Records from a collection
(** * Unsplash MCP server: response formatters, request executor and tools

    A shallow embedding of [src/services/formatters.ts],
    [src/services/unsplash-client.ts] and the tool handlers of
    [src/tools], with the properties their specification states about
    them and further properties of the code.

    Conventions of the embedding.
    - A JavaScript string is a [string]: one [ascii] per code unit, so the
      model covers the strings whose code units are below 256.  Its
      [length] is the number of code units.
    - A JavaScript number is an integer [Z]: the model covers the
      integer-valued numbers.  [String(n)] and template interpolation
      print the digits of an integer up to [2^53 - 1] in magnitude, which
      is what stdpp's [pretty] computes, and follow [Number::toString]
      above it, where the notation changes to an exponent from [10^21].
    - [undefined] is [None].
    - A [throw] is the [Throw] constructor of [JS.completion];
      [try]/[catch] is a match on it.
    - What the platform provides and the repository does not define is
      either modelled after its standard ([URLSearchParams], [substring],
      [ToString]) or a parameter of the code that uses it ([JSON.parse],
      [fetch], the locale). *)

From Stdlib Require Import ZArith Lia List Ascii String Bool.
From stdpp Require Import base numbers strings pretty.

Local Open Scope Z_scope.

(** ** The fragment of JavaScript the two services rely on *)

Module JS.

(** [s.length] *)
Definition length (s : string) : Z := Z.of_nat (String.length s).

(** ECMAScript bounds the length of every string value by [2^53 - 1]. *)
Definition MAX_STRING_LENGTH : Z := 2 ^ 53 - 1.

Definition string_value (s : string) : Prop := length s <= MAX_STRING_LENGTH.

(** [Number.MAX_SAFE_INTEGER]: up to it every integer is a Number value
    and is printed with all its digits. *)
Definition MAX_SAFE_INTEGER : Z := 2 ^ 53 - 1.

Definition safe_integer (n : Z) : Prop := Z.abs n <= MAX_SAFE_INTEGER.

■ **Task objective**
Lines from the one containing "- A JavaScript string" through the last line of the records, both included, are the only ones to print, each exactly as it is.

■ **Result for this exercise**
    - A JavaScript string is a [string]: one [ascii] per code unit, so the
      model covers the strings whose code units are below 256.  Its
      [length] is the number of code units.
    - A JavaScript number is an integer [Z]: the model covers the
      integer-valued numbers.  [String(n)] and template interpolation
      print the digits of an integer up to [2^53 - 1] in magnitude, which
      is what stdpp's [pretty] computes, and follow [Number::toString]
      above it, where the notation changes to an exponent from [10^21].
    - [undefined] is [None].
    - A [throw] is the [Throw] constructor of [JS.completion];
      [try]/[catch] is a match on it.
    - What the platform provides and the repository does not define is
      either modelled after its standard ([URLSearchParams], [substring],
      [ToString]) or a parameter of the code that uses it ([JSON.parse],
      [fetch], the locale). *)

From Stdlib Require Import ZArith Lia List Ascii String Bool.
From stdpp Require Import base numbers strings pretty.

Local Open Scope Z_scope.

(** ** The fragment of JavaScript the two services rely on *)

Module JS.

(** [s.length] *)
Definition length (s : string) : Z := Z.of_nat (String.length s).

(** ECMAScript bounds the length of every string value by [2^53 - 1]. *)
Definition MAX_STRING_LENGTH : Z := 2 ^ 53 - 1.

Definition string_value (s : string) : Prop := length s <= MAX_STRING_LENGTH.

(** [Number.MAX_SAFE_INTEGER]: up to it every integer is a Number value
    and is printed with all its digits. *)
Definition MAX_SAFE_INTEGER : Z := 2 ^ 53 - 1.

Definition safe_integer (n : Z) : Prop := Z.abs n <= MAX_SAFE_INTEGER.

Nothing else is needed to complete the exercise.